● **Task prompt**: When you reach the line containing "ref_code now (d", include it and stop; until then, return each line of the material exactly, starting with the first.

● **Source data**:

(** C8: a payment awards once. Marking an unpaid enrollment without an award as paid
    succeeds, stores it as paid, creates its award (one point for the player) and
    adds exactly the award's points to the totals; the callback that runs after the
    commit, and marking it paid again, add nothing. *)
Theorem payment_awards_once {P} `{PointArith P} e en amount ref_code now (d : DB P) :
  db_enrollments d !! e = Some en → en_is_paid en = false → db_awards d !! e = None →
  db_on_commit d = [] → award_resolves d en →
  ∃ d1 aw en', mark_paid e amount ref_code now d = (Ok tt, d1) ∧
    db_enrollments d1 = <[e := en']> (db_enrollments d) ∧
    en_is_paid en' = true ∧ en_paid_amount en' = amount ∧
    db_awards d1 = <[e := aw]> (db_awards d) ∧
    aw_player aw = Some (en_player en) ∧ aw_points_player aw = pt_lit 100 ∧
    (∀ a, balance d1 a = credited a (award_postings aw) <$> balance d a) ∧
    let d2 := (run_on_commit d1).2 in
    (∀ a, balance d2 a = balance d1 a) ∧ db_awards d2 = db_awards d1 ∧
    mark_paid e amount ref_code now d2 = (Ok tt, d2).
Proof.
  intros He Hp Ha Hq Hres.
  destruct (mark_paid_spec e en amount ref_code now d He Hp Ha Hres) as (aw & Hap & Hapt & Hrun).
  destruct (paid_row_columns amount ref_code now en) as (_ & _ & _ & _ & _ & _ & C5 & C6).
  set (row := paid_row amount ref_code now en) in *.
  set (d00 := set_db_awards _ _) in Hrun. set (d1 := run_postings (award_postings aw) d00) in *.
  pose proof (not_totals_run (award_postings aw) d00) as Hn. fold d1 in Hn. unfold not_totals in Hn.
  assert (Hd1 : db_enrollments d1 = <[e := row]> (db_enrollments d) ∧
    db_awards d1 = <[e := aw]> (db_awards d) ∧ db_on_commit d1 = [(e, row)]).
  { split_and!; [by injection Hn..|]. transitivity (db_on_commit d00); [by injection Hn|].
    cbn. by rewrite Hq. }
  destruct Hd1 as (He1 & Ha1 & Hq1).
  assert (Hb1 : ∀ a, balance d1 a = credited a (award_postings aw) <$> balance d a).
  { intros a. unfold d1. by rewrite credited_run. }
  exists d1, aw, row. rewrite Hrun. cbn zeta.
  rewrite (on_commit_after_award e row d1 aw) by (rewrite ?Ha1, ?lookup_insert_eq; done).
  split_and!; try done.
  unfold mark_paid, atomic, bind at 1. rewrite (fetch_some _ _ row); [by rewrite C5|].
  cbn. by rewrite He1, lookup_insert_eq.
Qed.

● **Answer**:
(** C8: a payment awards once. Marking an unpaid enrollment without an award as paid
    succeeds, stores it as paid, creates its award (one point for the player) and
    adds exactly the award's points to the totals; the callback that runs after the
    commit, and marking it paid again, add nothing. *)
Theorem payment_awards_once {P} `{PointArith P} e en amount ref_code now (d : DB P) :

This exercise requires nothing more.